流石に予備の布団はもうないので、いつもウタが寝ている、床に敷いた布団に今回リンを寝かせ、ウタには俺のベッドで寝てもらい、で、俺自身はキッチンの方で適当に転がって寝ようかと思っていたのだが、「……一緒に寝てくれれば、いい」とリンが気を遣ってくれた結果、ベッドはいつものように俺が使い、ウタとリンの二人が同じ布団で寝ることになった。
軽く片付けを終え、俺が風呂に入った後、俺達もまた横になる。
「……のう、ユウゴ」
「あぁ」
頬杖を突いて頭だけ起こしながら、眠るリンを隣で眺めるウタが、囁くような声で口を開く。
「……何でもない」
「何だよ」
ウタは、誤魔化すように小さく笑う。
「かか、いや、リンが可愛い寝顔をしておると思うただけじゃ。
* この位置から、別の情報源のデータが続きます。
(* ===== verification/StringExt.v ===== *)
(** * StringExt: more functions of lib/string.c

    Comparison without case, tokens, copies in new memory, the exchange of bytes
    and the search for a byte that differs, which compares words of 64 bits.  The
    conventions are those of [CString]. *)

From Stdlib Require Import ZArith Lia List.
From stdpp Require Import base numbers list option gmap fin_maps.
From S2P Require Import Prelude Memory CString Ctype.

(** ** Comparison *)

Definition strncasecmp (m : mem) (s1 s2 len : Z) : option Z :=
  if len =? 0 then Some 0
  else
    '(_, _, _, c1, c2) ← loop_brk (S (size m)) (λ '(s1, s2, len, _, _),
        c1 ← load m s1; c2 ← load m s2;
        let s1 := s1 + 1 in
        let s2 := s2 + 1 in
        if c1 =? 0 then Some (Break (s1, s2, len, c1, c2))
        else if c2 =? 0 then Some (Break (s1, s2, len, c1, c2))
        else
          let (c1', c2') := if c1 =? c2 then (c1, c2) else (tolower c1, tolower c2) in
          if negb (c1' =? c2') then Some (Break (s1, s2, len, c1', c2'))
          else
            let len := len - 1 in
            Some (if len =? 0 then Break (s1, s2, len, c1', c2') else Next (s1, s2, len, c1', c2')))
      (s1, s2, len, 0, 0);
    Some (c1 - c2).

Definition strcasecmp (m : mem) (s1 s2 : Z) : option Z := strncasecmp m s1 s2 (2 ^ 32 - 1).

(** The comparison of two strings by the pointers to them that are at [p1] and
    [p2], for sorting (lib/qsort.c). *)
Definition strcmp_compar (m : mem) (p1 p2 : Z) : option Z :=
  a ← load32 m p1; b ← load32 m p2; strcmp m a b.

(** ** Tokens *)

(** [saved] is [___strtok]; the results are the token, [___strtok] and the memory. *)
Definition strtok (m : mem) (saved s ct : Z) : option (Z * Z * mem) :=
  let sbegin := if negb (s =? NULL) then s else saved in
  if sbegin =? NULL then Some (NULL, saved, m)
  else
    n ← strspn m sbegin ct;
    let sbegin := sbegin + n in
    c ← load m sbegin;
    if c =? 0 then Some (NULL, NULL, m)
    else
      send ← strpbrk m sbegin ct;
      '(send, m) ← (if negb (send =? NULL) then
                      c ← load m send;
                      if negb (c =? 0) then m ← store m send 0; Some (send + 1, m) else Some (send, m)
                    else Some (send, m));
      Some (sbegin, send, m).

(** ** Copies *)

Section malloc.
(** The allocator (common/dlmalloc.c, third-party): an address or [NULL]. *)
Context (malloc : mem → Z → Z * mem).

Definition strdup (m : mem) (s : Z) : option (Z * mem) :=
  if s =? NULL then Some (NULL, m)
  else
    n ← strlen m s;
    let '(new, m) := malloc m (u32 (n + 1)) in
    if new =? NULL then Some (NULL, m)
    else m ← strcpy m new s; Some (new, m).

Definition strndup (m : mem) (s n : Z) : option (Z * mem) :=
  if s =? NULL then Some (NULL, m)
  else
    len ← strlen m s;
    let len := if n <? len then n else len in
    let '(new, m) := malloc m (u32 (len + 1)) in
    if new =? NULL then Some (NULL, m)
    else
      m ← strncpy m new s len;
      m ← store m (new + len) 0;
      Some (new, m).
End malloc.

(** ** Exchange of bytes *)

Definition strswab (m : mem) (s : Z) : option (Z * mem) :=
  if s =? NULL then Some (NULL, m)
  else
    c ← load m s;
    if c =? 0 then Some (NULL, m)
    else
      '(m, _, _) ← loop_brk (S (size m)) (λ '(m, p, q),
          x ← load m p;
          if x =? 0 then Some (Break (m, p, q))
          else
            y ← load m q;
            if y =? 0 then Some (Break (m, p, q))
            else
              m ← store m p y;
              m ← store m q x;
              Some (Next (m, p + 2, q + 2))) (m, s, s + 1);
      Some (s, m).

(** ** Search *)

Definition check_bytes8 (m : mem) (start value bytes : Z) : option Z :=
  r ← loop (S (size m)) (λ '(start, bytes),
      if bytes =? 0 then Some (Break (start, bytes))
      else
        x ← load m start;
        if negb (x =? value) then Some (Return start) else Some (Next (start + 1, bytes - 1)))
    (start, bytes);
  Some (match r with inl _ => NULL | inr p => p end).

Definition load64 (m : mem) (a : Z) : option Z :=
  lo ← load32 m a; hi ← load32 m (a + 4); Some (lo + 2 ^ 32 * hi).

Definition memchr_inv (m : mem) (start c bytes : Z) : option Z :=
  let value := u8 c in
  if bytes <=? 16 then check_bytes8 m start value bytes
  else
    let value64 := value in
    let value64 := Z.lor value64 (u64 (Z.shiftl value64 8)) in
    let value64 := Z.lor value64 (u64 (Z.shiftl value64 16)) in
    let value64 := Z.lor value64 (u64 (Z.shiftl value64 32)) in
    let prefix := start mod 8 in
    (* the address found in front of the words, or the words and the rest *)
    '(r, start, bytes) ← (if negb (prefix =? 0) then
        let prefix := 8 - prefix in
        r ← check_bytes8 m start value prefix;
        Some (r, start + prefix, bytes - prefix)
      else Some (NULL, start, bytes));
    if negb (r =? NULL) then Some r
    else
      o ← loop (S (size m)) (λ '(start, words),
          if words =? 0 then Some (Break (start, words))
          else
            w ← load64 m start;
            if negb (w =? value64) then Some (Return start) else Some (Next (start + 8, words - 1)))
        (start, bytes / 8);
      match o with
      | inr start => check_bytes8 m start value 8
      | inl (start, _) => check_bytes8 m start value (bytes mod 8)
      end.
(** The suffixes of [ustrtoul] and [ustrtoull]. *)
Definition ustrto_suffix (w : Z) (m : mem) (r : Z * Z) : option (Z * Z) :=
  let '(result, endp) := r in
  c ← load m endp;
  let c := tolower c in
  let result := if c =? 103 then wrap w (result * 1024) else result in
  let result := if (c =? 103) || (c =? 109) then wrap w (result * 1024) else result in
  if (c =? 103) || (c =? 109) || (c =? 107) then
    let result := wrap w (result * 1024) in
    let endp := endp + 1 in
    c ← load m endp;
    let endp := if c =? 105 then endp + 1 else endp in
    c ← load m endp;
    Some (result, if c =? 66 then endp + 1 else endp)
  else Some (result, endp).

Definition ustrtoul (m : mem) (cp base : Z) : option (Z * Z) :=
  r ← simple_strtoul m cp base; ustrto_suffix 32 m r.

Definition ustrtoull (m : mem) (cp base : Z) : option (Z * Z) :=
  r ← simple_strtoull m cp base; ustrto_suffix 64 m r.

Definition trailing_strtoln (m : mem) (str end_ : Z) : option Z :=
  end_ ← (if end_ =? NULL then len ← strlen m str; Some (str + len) else Some end_);
  c ← load m (end_ - 1);
  if isdigit c then
    o ← loop (S (size m)) (λ p,
        if str <? p then
          c ← load m p;
          if negb (isdigit c) then
            '(v, _) ← simple_strtoul m (p + 1) 10; Some (Return (s32 v))
          else Some (Next (p - 1))
        else Some (Break p))
      (end_ - 1);
    Some (match o with inl _ => -1 | inr v => v end)
  else Some (-1).

Definition trailing_strtol (m : mem) (str : Z) : option Z := trailing_strtoln m str NULL.

(** ** The numbers in strings *)

Definition has_0x (s : list Z) : bool :=
  match s with c0 :: c1 :: _ => (c0 =? 48) && (tolower c1 =? 120) | _ => false end.

(** The base that is used, and the length of the prefix that is skipped. *)
Definition radix (base : Z) (s : list Z) : Z :=
  if base =? 0 then
    match s with
    | 48 :: _ =>
        if has_0x s && match drop 2 s with c :: _ => isxdigit c | [] => false end then 16 else 8
    | _ => 10
    end
  else base.

Definition prefix (base : Z) (s : list Z) : nat :=
  if (radix base s =? 16) && has_0x s then 2%nat else O.

Definition is_digit_of (base c : Z) : bool := isxdigit c && (digit_value c <? base).

(** The number that a sequence of digits denotes, most significant first. *)
Definition number_of (base : Z) (ds : list Z) : Z :=
  fold_left (λ r c, r * base + digit_value c) ds 0.

(** The characters of the number at the start of [s]. *)
Definition digits_of (base : Z) (s : list Z) : list Z :=
  let t := drop (prefix base s) s in
  take (prefix_len (is_digit_of (radix base s)) t) t.

(** ** Lemmas *)

Lemma cstr_head m a s : cstr_at m a s → load m a = Some (hd 0 s).
Proof. destruct s; [by intros ?%cstr_at_nil|by intros (? & _)%cstr_at_cons]. Qed.

Lemma cstr_tail m a c s : cstr_at m a (c :: s) → is_char c ∧ cstr_at m (a + 1) s.
Proof. by intros (_ & ? & ?)%cstr_at_cons. Qed.

(** Reads the characters of the strings of the context. *)
Ltac cstr_read :=
  repeat match goal with
  | H : cstr_at ?m ?a _ |- context [load ?m ?a] => rewrite (cstr_head m a _ H); cbn [hd mbind option_bind]
  end.

Lemma wrap_add_l w a b : wrap w (wrap w a + b) = wrap w (a + b).
Proof. unfold wrap. apply Zplus_mod_idemp_l. Qed.

Lemma wrap_mul_l w a b : wrap w (wrap w a * b) = wrap w (a * b).
Proof. unfold wrap. apply Zmult_mod_idemp_l. Qed.

Lemma xdigit_value c : 0 ≤ c < 256 → isxdigit c = true → 0 ≤ digit_value c < 16.
Proof.
  intros Hc Hx.
  assert (implb (isxdigit c) ((0 <=? digit_value c) && (digit_value c <? 16)) = true) as H.
  { by apply (byte_cases (λ c, implb (isxdigit c) ((0 <=? digit_value c) && (digit_value c <? 16)))). }
  rewrite Hx in H. cbn in H. lia.
Qed.

Lemma fixup_spec m cp base s :
  cstr_at m cp s →
  _parse_integer_fixup_radix m cp base = Some (cp + Z.of_nat (prefix base s), radix base s).
Proof.
  intros Hs. unfold _parse_integer_fixup_radix, prefix, radix, has_0x.
  destruct s as [|c0 s]; [cstr_read|].
  { destruct (base =? 0); cbn; [by rewrite Z.add_0_r|].
    rewrite andb_false_r. destruct (base =? 16); cbn; by rewrite Z.add_0_r. }
  cstr_read. pose proof (cstr_tail _ _ _ _ Hs) as [Hc0 Hs1].
  destruct (Z.eqb_spec c0 48) as [->|Hne]; cycle 1.
  { assert (E : ∀ X Y : Z, match c0 with 48 => X | _ => Y end = Y) by (intros; repeat (destruct c0 as [|c0|c0]; try done)).
    rewrite E. destruct s as [|c1 s]; cbn; rewrite ?andb_false_r; destruct (base =? 0); cbn; rewrite ?Z.add_0_r; try done;
    destruct (base =? 16); by rewrite ?Z.add_0_r. }
  destruct s as [|c1 s]; cstr_read.
  { change (tolower 0 =? 120) with false. cbn. rewrite andb_false_r, Z.add_0_r.
    destruct (base =? 0); cbn; [done|]. by destruct (base =? 16). }
  pose proof (cstr_tail _ _ _ _ Hs1) as [Hc1 Hs2].
  replace (cp + 1 + 1) with (cp + 2) in Hs2 by lia.
  destruct (tolower c1 =? 120); cbn; rewrite ?andb_false_r, ?andb_true_r; cycle 1.
  { destruct (base =? 0); cbn; [by rewrite Z.add_0_r|]. destruct (base =? 16); cbn; by rewrite ?Z.add_0_r. }
  destruct s as [|c2 s]; cstr_read; cbn.
  { destruct (base =? 0); cbn; [by rewrite Z.add_0_r|]. destruct (base =? 16); cbn; by rewrite ?Z.add_0_r. }
  destruct (base =? 0); cbn; [destruct (isxdigit c2); cbn; by rewrite ?Z.add_0_r|].
  destruct (base =? 16); cbn; by rewrite ?Z.add_0_r.
Qed.
Lemma utf_roundtrip_witness :
  let text8 := (smile ≫= utf8) ++ [0] in
  let text16 := (smile ≫= utf16) ++ [0] in
  (utf8_utf16_strnlen text8 0 SIZE_MAX = Some (Z.of_nat (length (smile ≫= utf16))) ∧
   ∀ buf, length buf = length text16 →
     utf8_utf16_strncpy buf (Some 0) text8 (Some 0) SIZE_MAX = Some (0, text16, Some (Z.of_nat (length (smile ≫= utf16))))) ∧
  (utf16_utf8_strnlen text16 0 SIZE_MAX = Some (Z.of_nat (length (smile ≫= utf8))) ∧
   ∀ buf, length buf = length text8 →
     utf16_utf8_strncpy buf (Some 0) text16 (Some 0) SIZE_MAX = Some (0, text8, Some (Z.of_nat (length (smile ≫= utf8))))).
Proof. apply (utf_roundtrip smile); [each_scalar|each_scalar|vm_compute; done]. Defined.

Example smile_text : (smile ≫= utf8, smile ≫= utf16) =
  ([0x41; 0xc3; 0xa9; 0xe2; 0x82; 0xac; 0xf0; 0x9f; 0x98; 0x80], [0x41; 0xe9; 0x20ac; 0xd83d; 0xde00]).
Proof. vm_compute. reflexivity. Qed.

(** A second surrogate alone, and a first one in front of the terminator. *)
Definition broken : list Z := [0x41; 0xdead; 0xd800; 0].

Lemma utf16_utf8_fits_witness :
  ∃ bytes, utf16_utf8_strnlen broken 0 SIZE_MAX = Some (Z.of_nat (length bytes)) ∧ Forall (λ b, 0 < b < 256) bytes ∧
    ∀ l1 buf l2, length buf = S (length bytes) →
      utf16_utf8_strncpy (l1 ++ buf ++ l2) (Some (Z.of_nat (length l1))) broken (Some 0) SIZE_MAX =
      Some (0, l1 ++ bytes ++ 0 :: l2, Some (Z.of_nat (length l1) + Z.of_nat (length bytes))).
Proof.
  apply (utf16_utf8_fits broken 3 0 SIZE_MAX); [|lia|lia].
  split; [reflexivity|]. repeat apply List.Forall_cons; try apply List.Forall_nil; lia.
Defined.

Example broken_copy : utf16_utf8_strncpy (replicate 5 7) (Some 0) broken (Some 0) SIZE_MAX = Some (0, [0x41; 63; 63; 0; 7], Some 3).
Proof. vm_compute. reflexivity. Qed.

Lemma utf16_to_utf8_correct_witness :
  utf16_to_utf8 ([] ++ replicate 10 7 ++ [8]) 0 ([] ++ (smile ≫= utf16) ++ []) 0 5 = Some ([] ++ (smile ≫= utf8) ++ [8], 0 + 10).
Proof. apply (utf16_to_utf8_correct smile _ [] [] []); [each_scalar|done|done]. Defined.

Lemma u16_strdup_correct_witness : u16_strdup (λ n, n <? 100) ([7] ++ [1; 2] ++ 0 :: [3]) (Some 1) = Some (Some ([1; 2] ++ [0])).
Proof. apply (u16_strdup_correct (λ n, n <? 100) _ [7] [1; 2] [3]); [done|by repeat constructor|done]. Defined.

(** The first character behind the basic ones is written and not read. *)
Example first_pair :
  (utf16_put 0x10000 [0; 0; 0] (Some 0), utf16_get [0xd800; 0xdc00; 0] (Some 0)) = (Some (0, [0xd800; 0xdc00; 0], Some 2), Some (-1, Some 2)).
Proof. vm_compute. reflexivity. Qed.

(** A surrogate and a zero of three bytes are read. *)
Example bad_codes :
  (utf8_get [0xed; 0xa0; 0x80; 0] (Some 0), utf8_get [0xe0; 0x80; 0x80; 0] (Some 0)) = (Some (0xd800, Some 3), Some (0, Some 3)).
Proof. vm_compute. reflexivity. Qed.

(** Such a zero ends the counting and not the copying, which writes behind a
    buffer of the size that was counted. *)
Example long_zero :
  (utf8_utf16_strnlen [0xe0; 0x80; 0x80; 0x41; 0x42; 0] 0 SIZE_MAX,
   utf8_utf16_strncpy [7; 7; 7; 7] (Some 0) [0xe0; 0x80; 0x80; 0x41; 0x42; 0] (Some 0) SIZE_MAX,
   utf8_utf16_strncpy [7] (Some 0) [0xe0; 0x80; 0x80; 0x41; 0x42; 0] (Some 0) SIZE_MAX) =
  (Some 0, Some (0, [0; 0x41; 0x42; 0], Some 3), None).
Proof. vm_compute. reflexivity. Qed.

(** An error is a question mark and not -1, and the byte behind it is lost. *)
Example error_is_shown : utf8_get [0xc3; 0x41; 0] (Some 0) = Some (63, Some 2).
Proof. vm_compute. reflexivity. Qed.

(** The word behind a surrogate without partner is not skipped, but counted. *)
Example last_word_lost : utf16_to_utf8 (replicate 4 0) 0 [0xd800; 0x41; 0x42; 0] 0 3 = Some ([63; 0x41; 0; 0], 2).
Proof. vm_compute. reflexivity. Qed.

Example compare : (u16_strncmp [1; 2; 0] [1; 3; 0] 0 0 5, u16_strncmp [1; 2; 0] [1; 2; 0] 0 0 5, u16_strncmp [1; 2; 0] [1; 3; 0] 0 0 1,
  u16_strnlen [1; 2; 0] 0 1, u16_strcpy [7; 7; 7; 7] 1 [1; 0] 0) = (Some (-1), Some 0, Some 0, Some 1, Some ([7; 1; 0; 7], 1)).
Proof. vm_compute. reflexivity. Qed.

(** A console with a list of keys. *)
#[local] Instance keys : Console := {|
  console := list Z; tstc := λ c, (match c with [] => false | _ => true end, c);
  getc := λ c, match c with [] => (-1, []) | k :: c => (k, c) end |}.

Example euro_key : (console_read_unicode 5 [0xe2; 0x82; 0xac; 0x41], console_read_unicode 5 []) =
  (Some (0, 0x20ac, [0x41]), Some (1, 5, [])).
Proof. vm_compute. reflexivity. Qed.
(* ===== verification/Capitalization.v ===== *)
(** * Capitalization: upper and lower case of code points

    The table of include/capitalization.h that the configuration selects, and
    the two functions of lib/charset.c that search in it. *)

From Stdlib Require Import ZArith Lia.
From stdpp Require Import base numbers list option.
From S2P Require Import Prelude.
(** What is done with the entry found in slot [idx]. *)
Definition overwrite (item_key : str) (item_data : option str) (action : env_action)
    (htab : hsearch_data) (tbl : list env_entry_node) (flag idx : Z) (n : env_entry_node)
    : option result :=
  let found h := {| ret := idx; retval := Some idx; errno := None; htab_after := h |} in
  match action, item_data with
  | ENV_ENTER, Some d =>
      match check_change (entry n) item_key item_data env_op_overwrite flag with
      | Some err => Some (fail err htab)
      | None =>
          let d' := strdup d in
          tbl' ← arr_set tbl idx {| used := used n; entry := set_data (entry n) d' |};
          let htab' := set_table htab (Some tbl') (filled htab) in
          match d' with
          | None => Some (fail ENOMEM htab')
          | Some _ => Some (found htab')
          end
      end
  | _, _ => Some (found htab)
  end.

(** [Some None] stands for the result -1, to keep searching. *)
Definition _compare_and_overwrite_entry (item_key : str) (item_data : option str)
    (action : env_action) (htab : hsearch_data) (tbl : list env_entry_node) (flag hval idx : Z)
    : option (option result) :=
  n ← arr_get tbl idx;
  if negb (used n =? hval) then Some None
  else
    k ← key (entry n);
    if negb (bool_decide (item_key = k)) then Some None
    else
      r ← overwrite item_key item_data action htab tbl flag idx n;
      Some (Some r).

Definition hash_value (k : str) : Z :=
  fold_right (λ c h, u32 (u32 (Z.shiftl h 4) + c)) (u32 (Z.of_nat (length k))) k.

Definition first_hash (k : str) (size : Z) : Z :=
  let hval := hash_value k mod size in
  if hval =? 0 then hval + 1 else hval.

Definition second_hash (hval size : Z) : Z := 1 + hval mod (u32 (size - 2)).

Definition next_slot (idx hval2 size : Z) : Z :=
  if idx <=? hval2 then u32 (size + idx - hval2) else idx - hval2.
(* ===== verification/EnvText.v ===== *)
(** * EnvText: the environment as text (lib/hashtable.c, hexport_r and
    himport_r)

    A list of "name=value" entries, each ended by a separator, is written from
    the table and read back into it.  [himport_r] works on a copy of the text
    in which it cuts out the names and values, always behind the position
    [dp] it reads at; the model keeps the characters from [dp] on, the last of
    which is the terminator that the copy gets, and builds the names and values
    as lists.  Regular expressions are the class [Regex]. *)

From Stdlib Require Import ZArith Lia List Znumtheory Permutation.
From stdpp Require Import base numbers list option gmap sets.
From S2P Require Import Prelude Qsort Hashtable.

(** What [match_entry] needs of lib/slre.c. *)
Class Regex := {
  slre : Type;
  slre_compile : str → option slre;
  slre_match : slre → str → bool
}.

Definition H_NOCLEAR : Z := Z.shiftl 1 0.
Definition H_HIDE_DOT : Z := Z.shiftl 1 3.
Definition H_MATCH_KEY : Z := Z.shiftl 1 4.
Definition H_MATCH_DATA : Z := Z.shiftl 1 5.
Definition H_MATCH_IDENT : Z := Z.shiftl 1 6.
Definition H_MATCH_SUBSTR : Z := Z.shiftl 1 7.
Definition H_MATCH_REGEX : Z := Z.shiftl 1 8.
Definition H_MATCH_METHOD : Z := Z.lor (Z.lor H_MATCH_IDENT H_MATCH_SUBSTR) H_MATCH_REGEX.

Definition has_flag (flag m : Z) : bool := negb (Z.land flag m =? 0).

Definition CONFIG_ENV_MIN_ENTRIES : Z := 64.
Definition CONFIG_ENV_MAX_ENTRIES : Z := 512.

(** ** Export *)

(** strcmp on the characters of two strings: the difference is kept in a
    signed char. *)
Fixpoint strcmp (a b : str) : Z :=
  match a with
  | [] => swrap 8 (0 - default 0 (head b))
  | c :: a =>
      let res := swrap 8 (c - default 0 (head b)) in
      if negb (res =? 0) then res else strcmp a (tail b)
  end.

Definition cmpkey (e1 e2 : str * str) : Z := strcmp e1.1 e2.1.

Fixpoint contains (s pat : str) : bool :=
  is_prefix pat s || match s with [] => false | _ :: s => contains s pat end.

Section export.
Context `{!EnvHooks, !Regex}.

Definition match_string (flag : Z) (s pat : str) (priv : slre) : bool :=
  let m := Z.land flag H_MATCH_METHOD in
  if m =? H_MATCH_IDENT then strcmp s pat =? 0
  else if m =? H_MATCH_SUBSTR then contains s pat
  else if m =? H_MATCH_REGEX then slre_match priv s
  else false.

Fixpoint match_entry (e : str * str) (flag : Z) (argv : list str) : bool :=
  match argv with
  | [] => false
  | arg :: argv =>
      match slre_compile arg with
      | None => false
      | Some priv =>
          if has_flag flag H_MATCH_KEY && match_string flag e.1 arg priv then true
          else if has_flag flag H_MATCH_DATA && match_string flag e.2 arg priv then true
          else match_entry e flag argv
      end
  end.

(** The entries of the used slots: the key and the value, which must be there. *)
Definition used_entries (htab : hsearch_data) : option (list (str * str)) :=
  tbl ← table htab;
  mapM (λ n, k ← key (entry n); d ← data (entry n); Some (k, d))
    (filter (λ n, 0 < used n) (take (Z.to_nat (hsize htab)) (drop 1 tbl))).

Definition selected (flag : Z) (argv : list str) (e : str * str) : bool :=
  if negb (Z.of_nat (length argv) =? 0) && negb (match_entry e flag argv) then false
  else negb (has_flag flag H_HIDE_DOT && bool_decide (head e.1 = Some 46)).

Definition escaped (sep c : Z) : bool := (c =? sep) || (c =? 92).

Definition entry_size (sep : Z) (e : str * str) : Z :=
  Z.of_nat (length e.1) +
  (if sep =? 0 then Z.of_nat (length e.2)
   else foldr (λ c n, (if escaped sep c then 2 else 1) + n) 0 e.2) + 2.

Definition total_length (sep : Z) (l : list (str * str)) : Z :=
  u32 (foldr (λ e n, entry_size sep e + n) 0 l).

Definition escape (sep : Z) (d : str) : list Z :=
  d ≫= λ c, if escaped sep c then [92; c] else [c].

Definition export_entry (sep : Z) (e : str * str) : list Z :=
  e.1 ++ [61] ++ escape sep e.2 ++ [sep].

(** The buffer [*resp] has as many bytes as the list; the result is the
    returned number, [errno] and the buffer. *)
Definition hexport_r (htab : option hsearch_data) (sep flag : Z) (resp : option (option (list Z)))
    (size : Z) (argv : list str) : option (Z * option Z * option (list Z)) :=
  h ← htab;
  match resp with
  | None => Some (-1, Some EINVAL, None)
  | Some buf =>
      l ← used_entries h;
      let l := filter (λ e, selected flag argv e) l in
      let totlen := total_length sep l in
      l ← qsort cmpkey l;
      if negb (size =? 0) && (size <? u32 (totlen + 1)) then Some (-1, Some ENOMEM, buf)
      else
        let size := if size =? 0 then u32 (totlen + 1) else size in
        let res :=
          match buf with
          | Some b =>
              if size <=? Z.of_nat (length b)
              then Some (Some (replicate (Z.to_nat size) 0 ++ drop (Z.to_nat size) b)) else None
          | None => Some (if calloc_ok size then Some (replicate (Z.to_nat size) 0) else None)
          end in
        res ← res;
        match res with
        | None => Some (-1, Some ENOMEM, None)
        | Some res =>
            let text := (l ≫= export_entry sep) ++ [0] in
            if Z.of_nat (length text) <=? Z.of_nat (length res)
            then Some (size, None, Some (text ++ drop (length text) res)) else None
        end
  end.
End export.

(** ** Import *)

Definition isblank (c : Z) : bool := (c =? 32) || (c =? 9).

(** The characters up to the end, without those CR that an LF follows. *)
Fixpoint strip_crs (l : list Z) : list Z :=
  match l with
  | [] => []
  | c :: l =>
      if c =? 0 then []
      else
        match l with
        | d :: _ => if (c =? 13) && (d =? 10) then strip_crs l else c :: strip_crs l
        | [] => [c]
        end
  end.

Fixpoint text_length (l : list Z) : nat :=
  match l with
  | [] => 0
  | c :: l => if c =? 0 then 0 else S (text_length l)
  end.

(** The text moves to the front of the buffer; what follows stays. *)
Definition remove_crs (env : list Z) : list Z * nat :=
  let kept := strip_crs env in
  (kept ++ drop (length kept) (env ++ [0]), (text_length env - length kept)%nat).

Fixpoint skip_blanks (l : list Z) : option (list Z) :=
  match l with
  | [] => None
  | c :: l' => if isblank c then skip_blanks l' else Some l
  end.

Fixpoint skip_comment (sep : Z) (l : list Z) : option (list Z) :=
  match l with
  | [] => None
  | c :: l => if (c =? 0) || (c =? sep) then Some l else skip_comment sep l
  end.

Fixpoint parse_name (sep : Z) (l : list Z) : option (str * list Z) :=
  match l with
  | [] => None
  | c :: l' =>
      if (c =? 61) || (c =? 0) || (c =? sep) then Some ([], l)
      else '(n, r) ← parse_name sep l'; Some (c :: n, r)
  end.

Definition is_removal (sep : Z) (l : list Z) : option bool :=
  c ← head l;
  if c =? 0 then Some true
  else
    d ← head (tail l);
    Some ((d =? 0) || (c =? sep) || (d =? sep)).

Fixpoint parse_value (sep : Z) (l : list Z) : option (str * list Z) :=
  match l with
  | [] => None
  | c :: l =>
      if (c =? 0) || (c =? sep) then Some ([], l)
      else
        match l with
        | d :: l' =>
            if (c =? 92) && negb (d =? 0) then '(v, r) ← parse_value sep l'; Some (d :: v, r)
            else '(v, r) ← parse_value sep l; Some (c :: v, r)
        | [] => None
        end
  end.

(** [vars] is the local copy; NULL is [None]. *)
Definition drop_var_from_set (name : str) (vars : list (option str)) : bool * list (option str) :=
  match vars with
  | [] => (true, vars)
  | _ =>
      (existsb (λ v, bool_decide (v = Some name)) vars,
       (λ v, if bool_decide (v = Some name) then None else v) <$> vars)
  end.

Section import.
Context `{!EnvHooks}.

(** One entry; [inr] when the import ends with an error. *)
Definition import_line (sep flag : Z) (dp : list Z) (htab : hsearch_data) (vars : list (option str))
    : option (list Z * hsearch_data * list (option str) + hsearch_data) :=
  dp ← skip_blanks dp;
  if bool_decide (head dp = Some 35) then
    dp ← skip_comment sep dp; Some (inl (dp, htab, vars))
  else
    '(name, dp) ← parse_name sep dp;
    removal ← is_removal sep dp;
    if (removal : bool) then
      let dp := if bool_decide (head dp = Some 61) then drop 2 dp else drop 1 dp in
      let '(found, vars) := drop_var_from_set name vars in
      if negb found then Some (inl (dp, htab, vars))
      else r ← hdelete_r name htab flag; Some (inl (dp, htab_after r, vars))
    else
      '(value, dp) ← parse_value sep (drop 1 dp);
      if bool_decide (name = []) then Some (inr htab)
      else
        let '(found, vars) := drop_var_from_set name vars in
        if negb found then Some (inl (dp, htab, vars))
        else r ← hsearch_r name (Some value) ENV_ENTER htab flag; Some (inl (dp, htab_after r, vars)).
それより、どうする? この子、放っておけんじゃろう?」
「……そうだな。リンにはウチの合鍵、渡しとくか」
最初に出会った時から、気にはなっていたのだ。
精霊種の幼女。
きっと、俺以上に長く生きているのだろうが、精霊種は最初に生まれたその形から、精神的にも肉体的にもあまり大きく変化しない場合の方が多い。
いや、変化自体はするが、寿命が非常に長いために、時の感じ方や成長の仕方が、俺達とは全くと言っていい程違うのだ。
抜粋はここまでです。